Odiar esta ciudad es una labor fácil que para colmo trabajo a diario con ahínco; hablo el idioma de los autóctonos para que no se crean más que yo: los españoles somos un pueblo orgulloso, y eso es una seña de identidad que jamás debe perderse, como aquí hicieron noblemente los Tercios en las peores condiciones, y llegan a mi mente la vida de esos soldados, algunos de ellos mercenarios, sus densos bigotes congelados, escondidos junto a los ríos para entrar en acción, entumecidos por el frío... pensar en sus escaramuzas me sube la moral; sé que piso las cenizas de aquellos que cayeron noblemente en combate, pero yo aún sigo en pie. Desde entonces a los niños de estas hundidas tierras, para asustarlos, les advierten que si salen solos se los llevará el Duque de Alba, algo así como un hombre del saco. Cuando el rey Felipe II envío al general a estos húmedos páramos y sus habitantes se quejaban, les respondía sin titubear: «si os disgusta mi religión marcharos a otra tierra»: Deo patrum nostrorum.

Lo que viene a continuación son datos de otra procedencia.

(** The ways the handler serves a request: the response and the world it
    leaves, path by path. *)
Inductive served (env : Env) (request : Request) (w : World)
  : Response -> World -> Prop :=
| served_unparsed :
    body request = None ->
    served env request w
      (error_response (Js.TypeError "request.formData"))
      (logged w [ConsoleError (Js.TypeError "request.formData")])
| served_invalid (fd : FormData) :
    body request = Some fd ->
    Js.truthy_bool
      (valid (validateRequest request (session_user env) (data_of fd))) = false ->
    served env request w
      (invalid_response (validateRequest request (session_user env) (data_of fd)))
      (logged w [GetUser])
| served_no_sender (fd : FormData) (u : User) :
    accepted env request fd u ->
    Js.at0 (profile_rows w (Some (user_username u))) = None ->
    served env request w
      (error_response (Js.TypeError "userProfile.data.at(0)"))
      (logged w (lookups fd u
                 ++ [ConsoleError (Js.TypeError "userProfile.data.at(0)")]))
| served_no_recipient (fd : FormData) (u : User) (s : Profile) :
    accepted env request fd u ->
    Js.at0 (profile_rows w (Some (user_username u))) = Some s ->
    Js.at0 (profile_rows w (to (data_of fd))) = None ->
    served env request w
      (error_response (Js.TypeError "recipientProfile.data.at(0)"))
      (logged w (lookups fd u
                 ++ [ConsoleError (Js.TypeError "recipientProfile.data.at(0)")]))
| served_count_failed (fd : FormData) (u : User) (s r : Profile) (e : string) :
    resolved env request w fd u s r ->
    count_failure env = Some e ->
    served env request w
      (error_response (Js.PostgrestError e))
      (logged w (counted env fd u s ++ [ConsoleError (Js.PostgrestError e)]))
| served_rate_limited (fd : FormData) (u : User) (s r : Profile) :
    resolved env request w fd u s r ->
    count_failure env = None ->
    20 <= recent_count env w (profile_id s) ->
    served env request w rate_limit_response (logged w (counted env fd u s))
| served_insert_failed (fd : FormData) (u : User) (s r : Profile) (e : string) :
    let_through env request w fd u s r ->
    insert_failure env = Some e ->
    served env request w
      (error_response (Js.PostgrestError e))
      (logged w (inserted env fd u s r ++ [ConsoleError (Js.PostgrestError e)]))
| served_lookup_failed (fd : FormData) (u : User) (s r : Profile) :
    let_through env request w fd u s r ->
    insert_failure env = None ->
    email_lookup env fd r = None ->
    served env request w
      (error_response (Js.TypeError "emailResult.data"))
      (posted w (stored env (row_of env fd s r))
         (inserted env fd u s r
          ++ [email_lookup_call fd r;
              ConsoleError (Js.TypeError "emailResult.data")]))
| served_no_address (fd : FormData) (u : User) (s r : Profile) :
    let_through env request w fd u s r ->
    insert_failure env = None ->
    email_lookup env fd r = Some [] ->
    served env request w
      (error_response (Js.TypeError "receiver"))
      (posted w (stored env (row_of env fd s r))
         (inserted env fd u s r
          ++ [email_lookup_call fd r; ConsoleError (Js.TypeError "receiver")]))
| served_provider_error (fd : FormData) (u : User) (s r : Profile)
    (address : string) (others : list string) :
    let_through env request w fd u s r ->
    insert_failure env = None ->
    email_lookup env fd r = Some (address :: others) ->
    Js.truthy (sendEmail_error env (mail_of w fd u s address)) = true ->
    statusText_ok (sendEmail_error env (mail_of w fd u s address)) = true ->
    served env request w
      (provider_error_response (sendEmail_error env (mail_of w fd u s address)))
      (posted w (stored env (row_of env fd s r))
         (inserted env fd u s r
          ++ [email_lookup_call fd r; SendEmail (mail_of w fd u s address)]))
| served_unsendable_error (fd : FormData) (u : User) (s r : Profile)
    (address : string) (others : list string) :
    let_through env request w fd u s r ->
    insert_failure env = None ->
    email_lookup env fd r = Some (address :: others) ->
    Js.truthy (sendEmail_error env (mail_of w fd u s address)) = true ->
    statusText_ok (sendEmail_error env (mail_of w fd u s address)) = false ->
    served env request w
      (error_response (Js.TypeError "Invalid statusText"))
      (posted w (stored env (row_of env fd s r))
         (inserted env fd u s r
          ++ [email_lookup_call fd r; SendEmail (mail_of w fd u s address);
              ConsoleError (Js.TypeError "Invalid statusText")]))
| served_created (fd : FormData) (u : User) (s r : Profile)
    (address : string) (others : list string) :
    let_through env request w fd u s r ->
    insert_failure env = None ->
    email_lookup env fd r = Some (address :: others) ->
    Js.truthy (sendEmail_error env (mail_of w fd u s address)) = false ->
    served env request w created_response
      (posted w (stored env (row_of env fd s r))
         (inserted env fd u s r
          ++ [email_lookup_call fd r; SendEmail (mail_of w fd u s address)])).

(** The positions of calls in a trace. *)
Fixpoint position (p : Event -> bool) (calls : list Event) : option nat :=
  match calls with
  | [] => None
  | e :: rest =>
      if p e then Some O
      else match position p rest with
           | Some i => Some (S i)
           | None => None
           end
  end.

Definition is_insert (e : Event) : bool :=
  match e with InsertMessage _ => true | _ => false end.

Definition is_settings_fetch (e : Event) : bool :=
  match e with SelectTenantSettings => true | _ => false end.

(** Both kinds of call occur and the first [p] comes before the first [q]. *)
Definition comes_before (p q : Event -> bool) (calls : list Event) : bool :=
  match position p calls, position q calls with
  | Some i, Some j => Nat.ltb i j
  | _, _ => false
  end.

(** ** Default settings and sample tables *)

Definition defaultTenantSettings : TenantSettings :=
  {| siteName := "The Community Platform";
     siteUrl := "https://community.preciousplastic.com";
     messageSignOff := "One Army";
     emailFrom := "hello@onearmy.earth";
     siteImage :=
       "https://community.preciousplastic.com/assets/img/one-army-logo.png" |}.

Definition sample_row : TenantSettingsRow :=
  {| site_name := Some "Fixing Fashion"; site_url := None;
     message_sign_off := Some ""; email_from := None;
     site_image := None |}.

Definition empty_world : World :=
  {| profiles := []; messages := []; tenant_settings := []; trace := [] |}.

Definition branded_world : World :=
  {| profiles := []; messages := []; tenant_settings := [sample_row];
     trace := [] |}.

Definition blank_row : TenantSettingsRow :=
  {| site_name := Some ""; site_url := Some ""; message_sign_off := Some "";
     email_from := Some ""; site_image := Some "" |}.

Definition blank_world : World :=
  {| profiles := []; messages := []; tenant_settings := [blank_row];
     trace := [] |}.

(** ** A concrete deployment, for the examples below *)

Module Scenario.

Definition clock : Z := 1730000000000.

Definition alice : User :=
  {| email := Some "alice@example.org"; user_username := "alice" |}.

Definition alice_profile : Profile :=
  {| profile_id := 1; username := "alice"; auth_id := Some "a1f0" |}.

Definition bob_profile : Profile :=
  {| profile_id := 2; username := "bob"; auth_id := None |}.

(** A message alice sent a minute ago. *)
Definition earlier : Message :=
  {| sender_id := 1; receiver_id := 2; message_text := Some "hello";
     tenant_id := "precious-plastic"; created_at := clock - 60000 |}.

(** The database with [n] recent messages of alice. *)
Definition busy (n : nat) : World :=
  {| profiles := [alice_profile; bob_profile];
     messages := repeat earlier n;
     tenant_settings := [];
     trace := [] |}.

Definition env : Env :=
  {| session_user := Some alice;
     Date_now := clock;
     TENANT_ID := "precious-plastic";
     insert_latency := 5%N;
     count_failure := None;
     insert_failure := None;
     get_user_email_by_id := fun _ => Some ["bob@auth.example"];
     get_user_email_by_username := fun _ => Some ["bob@example.org"];
     sendEmail_error := fun _ => None |}.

Sólo pienso en regresar a la Luz del Sur, pero cuando me marcho siento remordimiento por la ansiosa necesidad de dicho deseo, por ellas y su incomprensión, pero me encomiendo a la redención ajena porque no existe nada por lo que yo tenga que pedir perdón y nadie me podrá imputar nunca nada: si mis hijas sabrán entender y valorar en el futuro este esfuerzo lo desconozco. Rendirme no aparece en mi diccionario bilingüe body & soul.

Y así cierro otro día, observando por la ventana la lluvia centelleante contra el lienzo de obscuridad de la noche y el sonido del tic tac de mi reloj de bolsillo... hasta que dejo caer la cabeza sobre una montaña de libros. En esta ciudad mi insomnio no diagnosticado se acentúa, pero soy mitad monje y mitad soldado. Escucho tronar los reactores de un avión horadando las nubes ensangrentadas del cercano aeropuerto: creo que puede tratarse de un Boeing 737-800; es el mismo que me trae y me lleva sobre sus alas de luz eléctrica.

hay una luz en algún lugar
puede que no sea mucha luz pero
vence a la obscuridad
CH. BUKOWSKI 

Día de los Muertos. Ámsterdam, 2019.